O grande conflito entre Saul e Davi em1Samuel16 até2Samuel1contém oito sub-conflitos: O Espírito de Deus deixou Saul e veio sobre Davi na sua unção (ch16). Golias e Saul conflitavam com Davi ( 1 Samuel 17:1 a 1 Samuel 18:5). Saul entrou em conflito com Davi e a casa de Saul ( 1 Samuel 18:6 a 1 Samuel 20:42). Saul e Doeg conflitavam com Davi e os sacerdotes de Israel (chs21-22). Saul entrou em conflito com Davi no deserto (chs23-26). Saul e seus herdeiros conflitavam com os filisteus (chs27-29). Os amalequitas conflitavam com Davi (chs30). Finalmente Saul e Jônatas conflitavam com os filisteus ( 1 Samuel 31 – 2 Samuel 1).

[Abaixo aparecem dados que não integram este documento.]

(** A run over pages that announce more and a last one that does not, for
    a pointer that holds a map: the result, and the requests sent, the
    [k]-th one built from the URL with the query as the first [k] pages
    left it. *)
Lemma history_loop_pages U pages last :
  ∀ fuel values responses w,
    AlwaysSigns (config (client_Token (client w))) →
    (∀ k, (k ≤ length pages)%nat →
       ∃ req, http_NewRequest http_MethodGet
                (U +:+ "?" +:+ Values_Encode (query_after (take k pages) values)) None
              = Ok req) →
    (∀ i p, pages !! i = Some p →
       Serves (client_httpCli (client w)) (length (requests (trace w)) + i) p ∧
       HasMore p = true) →
    Serves (client_httpCli (client w)) (length (requests (trace w)) + length pages) last →
    HasMore last = false →
    (length pages < fuel)%nat →
    ∃ w' sent,
      GetTransactionHistory_loop fuel U (Some values) responses w
      = (Returned (Some (range responses ++ pages ++ [last]), None), w') ∧
      requests (trace w') = requests (trace w) ++ sent ∧
      Forall2 (fun req url => BuiltFrom http_MethodGet url None req) sent
        ((fun k => U +:+ "?" +:+ Values_Encode (query_after (take k pages) values))
           <$> seq 0 (S (length pages))).
Proof.
  induction pages as [|p pages IH]; intros fuel values responses w Hsign Hbuild
    Hpages Hlast Hstop Hfuel; (destruct fuel as [|fuel]; [cbn in Hfuel; lia|]);
    destruct (token_ready w Hsign) as (authToken & w1 & HG);
    destruct (Hbuild O ltac:(lia)) as [req0 Hreq0]; cbn in Hreq0.
  - cbn in Hlast. rewrite Nat.add_0_r in Hlast.
    pose proof (history_step fuel U (Some values) responses w last authToken w1 req0
                  HG Hreq0 Hlast) as Hstep.
    rewrite Hstop in Hstep.
    pose proof (GenerateIfExpired_frame w) as (_ & _ & _ & _ & Hreq).
    rewrite HG in Hreq. cbn in Hreq.
    exists (after_request w1 (authorize authToken req0)), [authorize authToken req0].
    split; [rewrite Hstep; by destruct responses|].
    split; [by rewrite requests_after_request, Hreq|].
    constructor; [|constructor]. by exists authToken, req0.
  - destruct (Hpages O p eq_refl) as [Hserve Hmore].
    rewrite Nat.add_0_r in Hserve.
    rewrite (history_step_map fuel U values responses w p authToken w1 req0
               HG Hreq0 Hserve Hmore).
    destruct (step_world_frame w w1 authToken req0 HG) as (Hcli & Hcfg & Hreq2).
    set (w2 := snd (time_Sleep 10 (after_request w1 (authorize authToken req0)))) in *.
    edestruct (IH fuel (next_query p values) (append responses p) w2)
      as (w' & sent & Hrun & Hsent & Hurls).
    + by rewrite Hcfg.
    + intros k Hk. apply (Hbuild (S k)). cbn. lia.
    + intros i q Hq. rewrite Hcli, Hreq2, length_app. cbn.
      replace (length (requests (trace w)) + 1 + i)%nat
        with (length (requests (trace w)) + S i)%nat by lia.
      by apply Hpages.
    + rewrite Hcli, Hreq2, length_app. cbn.
      replace (length (requests (trace w)) + 1 + length pages)%nat
        with (length (requests (trace w)) + length (p :: pages))%nat by (cbn; lia).
      exact Hlast.
    + exact Hstop.
    + cbn in Hfuel. lia.
    + exists w', (authorize authToken req0 :: sent). split; [|split].
      * rewrite Hrun. destruct responses; cbn; [by rewrite <- app_assoc|done].
      * rewrite Hsent, Hreq2, <- app_assoc. reflexivity.
      * change (length (p :: pages)) with (S (length pages)).
        change (seq 0 (S (S (length pages)))) with (0%nat :: seq 1 (S (length pages))).
        rewrite fmap_cons, <- (fmap_S_seq 0), <- list_fmap_compose.
        constructor; [by exists authToken, req0|exact Hurls].
Qed.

O conflito básico entre Saul e Davi lembra o conflito entre os filhos de Samuel e Eli. Saul era a epítome do que Israel queria em um rei. Davi, por outro lado, era o filho mais novo de sua família, um pastor, e até mesmo uma surpresa para Samuel como a escolha de Deus. Davi tornou-se o que a arca tinha sido antes em Samuel: a fonte de bênção para os piedosos e de problemas para os ímpios. Ele foi em grande parte o cumprimento do desejo de Hanna por um ungido ( 1 Samuel 2:10).

Bambos Samuel ( 1 Samuel 7) e Davi ( 1 Samuel 17:1 a 1 Samuel 18:5) derrotaram os filisteus que não tinham nenhuma consideração por Javé, embora eles reconhecessem o Seu poder. Em contraste, Saul nunca foi capaz de fazer isso, exceto com a ajuda de Jonathan. Somente aqueles profundamente comprometidos com Iavé puderam vencer Seus inimigos (cf. Marcos 9:14-29).

Leave a comment

O seu endereço de email não será publicado.